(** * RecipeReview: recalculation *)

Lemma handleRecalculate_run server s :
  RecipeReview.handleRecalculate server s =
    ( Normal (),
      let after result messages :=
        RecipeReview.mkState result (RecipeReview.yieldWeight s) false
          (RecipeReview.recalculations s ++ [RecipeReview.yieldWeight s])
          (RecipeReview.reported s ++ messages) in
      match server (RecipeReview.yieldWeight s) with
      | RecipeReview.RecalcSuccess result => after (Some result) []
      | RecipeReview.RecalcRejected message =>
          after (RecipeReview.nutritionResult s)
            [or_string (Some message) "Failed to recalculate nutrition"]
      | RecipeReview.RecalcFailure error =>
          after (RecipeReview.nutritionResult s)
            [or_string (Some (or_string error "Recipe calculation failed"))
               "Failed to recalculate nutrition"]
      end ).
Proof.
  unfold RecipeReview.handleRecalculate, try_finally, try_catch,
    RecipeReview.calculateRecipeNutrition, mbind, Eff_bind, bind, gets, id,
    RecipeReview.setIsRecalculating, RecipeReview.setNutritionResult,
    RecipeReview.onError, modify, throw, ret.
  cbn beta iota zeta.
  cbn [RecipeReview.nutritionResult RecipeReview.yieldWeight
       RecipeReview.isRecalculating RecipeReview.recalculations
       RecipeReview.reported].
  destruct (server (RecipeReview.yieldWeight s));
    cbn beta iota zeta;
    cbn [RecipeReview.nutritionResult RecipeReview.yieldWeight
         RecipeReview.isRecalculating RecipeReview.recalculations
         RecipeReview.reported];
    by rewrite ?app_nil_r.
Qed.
* * *
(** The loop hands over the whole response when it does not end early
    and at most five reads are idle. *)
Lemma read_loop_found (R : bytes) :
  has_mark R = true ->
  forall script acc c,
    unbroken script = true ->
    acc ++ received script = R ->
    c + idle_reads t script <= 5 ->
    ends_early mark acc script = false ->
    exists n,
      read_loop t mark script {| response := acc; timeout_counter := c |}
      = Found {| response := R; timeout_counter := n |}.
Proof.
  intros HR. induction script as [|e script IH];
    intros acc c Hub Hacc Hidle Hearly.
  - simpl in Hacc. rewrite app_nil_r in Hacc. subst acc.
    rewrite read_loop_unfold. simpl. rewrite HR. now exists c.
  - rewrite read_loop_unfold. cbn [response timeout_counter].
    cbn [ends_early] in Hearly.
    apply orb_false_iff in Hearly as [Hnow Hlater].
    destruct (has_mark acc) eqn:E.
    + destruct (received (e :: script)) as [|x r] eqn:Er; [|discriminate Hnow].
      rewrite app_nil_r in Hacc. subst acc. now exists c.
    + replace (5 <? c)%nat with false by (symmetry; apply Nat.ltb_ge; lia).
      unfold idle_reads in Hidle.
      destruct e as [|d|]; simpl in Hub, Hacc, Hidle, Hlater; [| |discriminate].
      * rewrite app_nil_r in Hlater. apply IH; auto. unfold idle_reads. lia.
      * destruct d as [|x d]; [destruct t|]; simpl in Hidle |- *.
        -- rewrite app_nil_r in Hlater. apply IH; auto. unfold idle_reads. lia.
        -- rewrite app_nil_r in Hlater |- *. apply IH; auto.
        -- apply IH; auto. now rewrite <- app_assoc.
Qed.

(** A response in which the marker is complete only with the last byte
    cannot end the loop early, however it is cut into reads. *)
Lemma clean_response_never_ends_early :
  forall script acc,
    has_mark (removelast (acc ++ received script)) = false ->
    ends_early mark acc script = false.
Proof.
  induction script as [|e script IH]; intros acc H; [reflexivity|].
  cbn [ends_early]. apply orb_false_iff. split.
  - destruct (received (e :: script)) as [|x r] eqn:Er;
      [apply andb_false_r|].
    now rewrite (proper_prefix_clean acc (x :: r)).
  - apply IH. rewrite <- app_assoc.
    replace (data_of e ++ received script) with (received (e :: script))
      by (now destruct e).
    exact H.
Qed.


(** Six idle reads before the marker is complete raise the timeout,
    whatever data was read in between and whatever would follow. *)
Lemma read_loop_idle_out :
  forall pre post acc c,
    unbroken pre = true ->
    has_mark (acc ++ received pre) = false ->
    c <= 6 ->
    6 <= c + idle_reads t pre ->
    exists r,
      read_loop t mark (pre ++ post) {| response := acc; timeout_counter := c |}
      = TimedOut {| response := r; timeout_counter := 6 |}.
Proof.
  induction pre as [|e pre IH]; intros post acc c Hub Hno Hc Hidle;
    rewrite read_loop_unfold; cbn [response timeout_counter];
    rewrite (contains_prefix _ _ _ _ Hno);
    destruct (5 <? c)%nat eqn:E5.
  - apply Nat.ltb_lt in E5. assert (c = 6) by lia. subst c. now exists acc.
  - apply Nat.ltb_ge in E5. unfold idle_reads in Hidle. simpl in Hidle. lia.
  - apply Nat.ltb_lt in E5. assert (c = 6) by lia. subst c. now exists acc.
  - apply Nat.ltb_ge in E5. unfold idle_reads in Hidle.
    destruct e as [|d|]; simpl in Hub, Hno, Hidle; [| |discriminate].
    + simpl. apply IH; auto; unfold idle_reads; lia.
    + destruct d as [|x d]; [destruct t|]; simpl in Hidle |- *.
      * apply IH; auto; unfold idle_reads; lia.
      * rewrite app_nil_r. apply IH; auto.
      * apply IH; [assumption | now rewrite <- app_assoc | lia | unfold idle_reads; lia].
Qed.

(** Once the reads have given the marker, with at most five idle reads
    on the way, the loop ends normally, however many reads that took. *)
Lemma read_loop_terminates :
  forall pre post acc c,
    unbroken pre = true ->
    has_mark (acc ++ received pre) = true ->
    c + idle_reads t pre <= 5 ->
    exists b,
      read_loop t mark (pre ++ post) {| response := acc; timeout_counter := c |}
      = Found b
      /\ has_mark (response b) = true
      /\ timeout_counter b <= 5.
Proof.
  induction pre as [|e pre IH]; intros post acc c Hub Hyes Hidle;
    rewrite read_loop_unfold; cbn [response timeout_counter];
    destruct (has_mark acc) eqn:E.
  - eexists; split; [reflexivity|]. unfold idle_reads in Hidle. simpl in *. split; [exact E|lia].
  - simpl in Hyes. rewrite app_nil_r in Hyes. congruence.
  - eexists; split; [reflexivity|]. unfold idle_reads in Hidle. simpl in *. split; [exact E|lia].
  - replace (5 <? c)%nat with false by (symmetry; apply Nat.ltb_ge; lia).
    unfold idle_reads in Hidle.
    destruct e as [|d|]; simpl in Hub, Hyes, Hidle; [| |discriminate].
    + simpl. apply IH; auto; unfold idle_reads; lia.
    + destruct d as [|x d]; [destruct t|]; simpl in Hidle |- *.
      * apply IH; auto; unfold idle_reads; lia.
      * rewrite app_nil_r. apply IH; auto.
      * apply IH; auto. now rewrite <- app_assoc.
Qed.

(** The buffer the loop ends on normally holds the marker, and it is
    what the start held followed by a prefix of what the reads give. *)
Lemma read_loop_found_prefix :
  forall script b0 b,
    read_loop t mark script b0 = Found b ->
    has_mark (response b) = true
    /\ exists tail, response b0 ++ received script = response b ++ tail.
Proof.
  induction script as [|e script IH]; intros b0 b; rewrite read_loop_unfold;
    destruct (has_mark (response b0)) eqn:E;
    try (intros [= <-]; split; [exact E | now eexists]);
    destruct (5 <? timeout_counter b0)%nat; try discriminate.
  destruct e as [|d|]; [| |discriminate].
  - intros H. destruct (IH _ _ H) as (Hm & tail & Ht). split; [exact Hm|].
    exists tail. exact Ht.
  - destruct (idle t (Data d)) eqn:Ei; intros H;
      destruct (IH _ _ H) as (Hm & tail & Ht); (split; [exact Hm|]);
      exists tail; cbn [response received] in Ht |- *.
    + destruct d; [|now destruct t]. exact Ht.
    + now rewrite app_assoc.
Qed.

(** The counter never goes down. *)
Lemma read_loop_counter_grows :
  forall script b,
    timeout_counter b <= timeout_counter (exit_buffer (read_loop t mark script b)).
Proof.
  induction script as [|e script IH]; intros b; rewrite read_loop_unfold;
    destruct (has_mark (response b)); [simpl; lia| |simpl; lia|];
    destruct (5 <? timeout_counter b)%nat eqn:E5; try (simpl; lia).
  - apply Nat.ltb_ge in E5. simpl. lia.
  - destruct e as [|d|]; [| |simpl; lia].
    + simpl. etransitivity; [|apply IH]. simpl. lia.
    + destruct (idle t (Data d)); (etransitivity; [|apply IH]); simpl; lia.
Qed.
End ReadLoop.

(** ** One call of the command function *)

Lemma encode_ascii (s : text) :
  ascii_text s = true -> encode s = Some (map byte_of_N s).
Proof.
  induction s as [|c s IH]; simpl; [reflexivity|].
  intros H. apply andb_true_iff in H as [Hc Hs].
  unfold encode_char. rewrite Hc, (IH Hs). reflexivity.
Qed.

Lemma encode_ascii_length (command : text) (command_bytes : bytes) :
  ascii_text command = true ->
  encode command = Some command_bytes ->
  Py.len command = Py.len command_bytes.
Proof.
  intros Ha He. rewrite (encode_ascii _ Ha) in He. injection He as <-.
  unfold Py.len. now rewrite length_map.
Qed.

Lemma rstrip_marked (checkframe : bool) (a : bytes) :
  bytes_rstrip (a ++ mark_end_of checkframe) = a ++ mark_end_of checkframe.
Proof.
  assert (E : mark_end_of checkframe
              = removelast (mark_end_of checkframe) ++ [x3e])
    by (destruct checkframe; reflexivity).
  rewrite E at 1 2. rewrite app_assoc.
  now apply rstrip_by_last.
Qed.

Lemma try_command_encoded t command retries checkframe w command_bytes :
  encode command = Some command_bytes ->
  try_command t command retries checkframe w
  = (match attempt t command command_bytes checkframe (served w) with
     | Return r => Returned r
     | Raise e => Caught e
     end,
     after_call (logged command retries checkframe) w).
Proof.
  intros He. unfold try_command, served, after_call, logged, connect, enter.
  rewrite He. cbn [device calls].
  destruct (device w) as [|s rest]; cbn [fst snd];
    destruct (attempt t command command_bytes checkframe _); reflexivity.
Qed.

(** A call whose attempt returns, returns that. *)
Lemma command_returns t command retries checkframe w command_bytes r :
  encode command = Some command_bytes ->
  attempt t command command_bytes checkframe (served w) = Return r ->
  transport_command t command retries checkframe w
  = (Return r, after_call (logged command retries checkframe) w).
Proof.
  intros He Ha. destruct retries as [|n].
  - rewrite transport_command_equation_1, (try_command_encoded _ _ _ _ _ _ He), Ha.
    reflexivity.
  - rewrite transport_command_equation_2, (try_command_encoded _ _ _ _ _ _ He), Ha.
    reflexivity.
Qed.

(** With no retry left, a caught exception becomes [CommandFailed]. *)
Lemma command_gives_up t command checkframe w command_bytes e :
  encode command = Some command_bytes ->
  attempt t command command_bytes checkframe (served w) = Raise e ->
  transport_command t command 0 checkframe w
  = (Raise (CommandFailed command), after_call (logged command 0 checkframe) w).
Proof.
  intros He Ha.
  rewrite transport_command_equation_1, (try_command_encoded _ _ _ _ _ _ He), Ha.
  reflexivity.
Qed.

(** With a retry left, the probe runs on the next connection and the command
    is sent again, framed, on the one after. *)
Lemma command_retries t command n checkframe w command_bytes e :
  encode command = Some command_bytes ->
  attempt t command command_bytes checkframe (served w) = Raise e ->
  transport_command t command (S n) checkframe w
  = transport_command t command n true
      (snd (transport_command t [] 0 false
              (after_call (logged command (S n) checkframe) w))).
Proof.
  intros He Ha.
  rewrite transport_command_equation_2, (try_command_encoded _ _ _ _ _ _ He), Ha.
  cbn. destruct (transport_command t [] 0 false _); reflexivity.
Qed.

Work task ▸
Using the data above, count the lines where "Hyes" appears. Reply with the number only.

Response ▸
3